Lessons for your own build
Step back from GlowKit and here’s what the whole series comes down to — the handful of principles that survive whatever tools or industry you’re in.
- Map before you automate. Every workflow above exists because a stage in the journey needed it, not because a tool had a template. Start with the customer’s path, then automate the moments that matter.
- Start with the leaks, not the whole system. The welcome series and cart recovery earned their keep first. A brand can teach itself automation with two flows and grow from there — you don’t build all six stages on day one.
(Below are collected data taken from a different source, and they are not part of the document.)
(* ===== verification/NetLocation.v ===== *)
(** * NetLocation: network locations and their prefixes

    Models [crates/agent-bus-core/src/network_location.rs]: IP prefixes, the
    [network_locations] configuration, detection of the current locations and the
    location-aware candidate order. IP address text is read the way the standard
    library's parser reads it. Collecting the signals of the machine is I/O: the
    probe enters as data. *)

From Stdlib Require Import ZArith Lia Ascii.
From stdpp Require Import base option list strings.
From S2P Require Import Prelude Str Json HubTypes.

(** ** IP addresses

    The 32 or 128 bits of the address, [u32::from] and [u128::from]. *)

Inductive IpAddr : Type := V4 (bits : Z) | V6 (bits : Z).

#[export] Instance IpAddr_eq_dec : EqDecision IpAddr.
Proof. solve_decision. Defined.

Definition is_ipv4 (a : IpAddr) : bool := match a with V4 _ => true | V6 _ => false end.
Definition ip_bits (a : IpAddr) : Z := match a with V4 b | V6 b => b end.
Definition ip_width (a : IpAddr) : Z := match a with V4 _ => 32 | V6 _ => 128 end.

Definition ip_wf (a : IpAddr) : Prop := (0 ≤ ip_bits a < 2 ^ ip_width a)%Z.

(** *** [IpAddr::from_str]

    Each reader takes the remaining text and returns its value and the rest;
    a failed reader consumes nothing. *)

Definition to_digit (radix : Z) (a : ascii) : option Z :=
  let n := Z.of_N (N_of_ascii a) in
  let d := if is_digit a then (n - 48)%Z
           else if byte_in 97 122 a then (n - 87)%Z
           else if byte_in 65 90 a then (n - 55)%Z else 99%Z in
  if (d <? radix)%Z then Some d else None.

(** Digits with their count; more than [max] digits is a failure. *)
Fixpoint read_digits (radix : Z) (max : nat) (acc : Z) (count : nat) (s : string) {struct s}
    : option (Z * nat * string) :=
  match s with
  | String a t =>
      match to_digit radix a with
      | Some d =>
          match max with
          | O => None
          | S m => read_digits radix m (acc * radix + d) (S count) t
          end
      | None => Some (acc, count, s)
      end
  | EmptyString => Some (acc, count, s)
  end.

Definition read_number (radix : Z) (max : nat) (bound : Z) (allow_zero_prefix : bool)
    (s : string) : option (Z * string) :=
  match read_digits radix max 0 0 s with
  | Some (v, count, rest) =>
      if (count =? 0)%nat then None
      else if negb allow_zero_prefix && starts_with s "0" && (1 <? count)%nat then None
      else if (v <=? bound)%Z then Some (v, rest) else None
  | None => None
  end.

Definition read_given (c : ascii) (s : string) : option string :=
  match s with
  | String a t => if ascii_dec a c then Some t else None
  | EmptyString => None
  end.

Definition read_separator {A} (c : ascii) (index : nat)
    (inner : string → option (A * string)) (s : string) : option (A * string) :=
  match index with
  | O => inner s
  | S _ => read_given c s ≫= inner
  end.

Definition read_octet (index : nat) : string → option (Z * string) :=
  read_separator "." index (read_number 10 3 255 false).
- The back half of the journey is where the money hides. Acquisition gets the attention, but post-purchase, VIP, and win-back are where retention — and profit — actually compound. Most brands leave that half wide open.
- Fewer, more relevant messages beat more messages. Conditions and segments exist so the right person gets the right note. That’s the difference between automation and spam.
- Measure by revenue per flow, then improve on a loop. If you can’t see what each workflow earns, you’re automating blind. The scoreboard tells you what to fix next.
- Let AI ride on top of solid plumbing, not instead of it. AI amplifies a well-built system and amplifies a broken one just as fast. Get the flows right first.
Your turn — the capstone
Here’s the final task, and it’s the real one. Take your own business through the same six stages GlowKit did. For each stage, write the one flow that belongs there in when / if / then form, note which tool will run it, and mark whether it’s live today. When you’re done you’ll be holding a one-page blueprint of your entire automation program — the same thing GlowKit built, in your own brand’s language. That page is the deliverable this whole course was pointing at. Build the first two flows this week; let the rest follow.
That’s the course. You started with a founder doing everything by hand and finished with a system that runs itself. Now go build yours.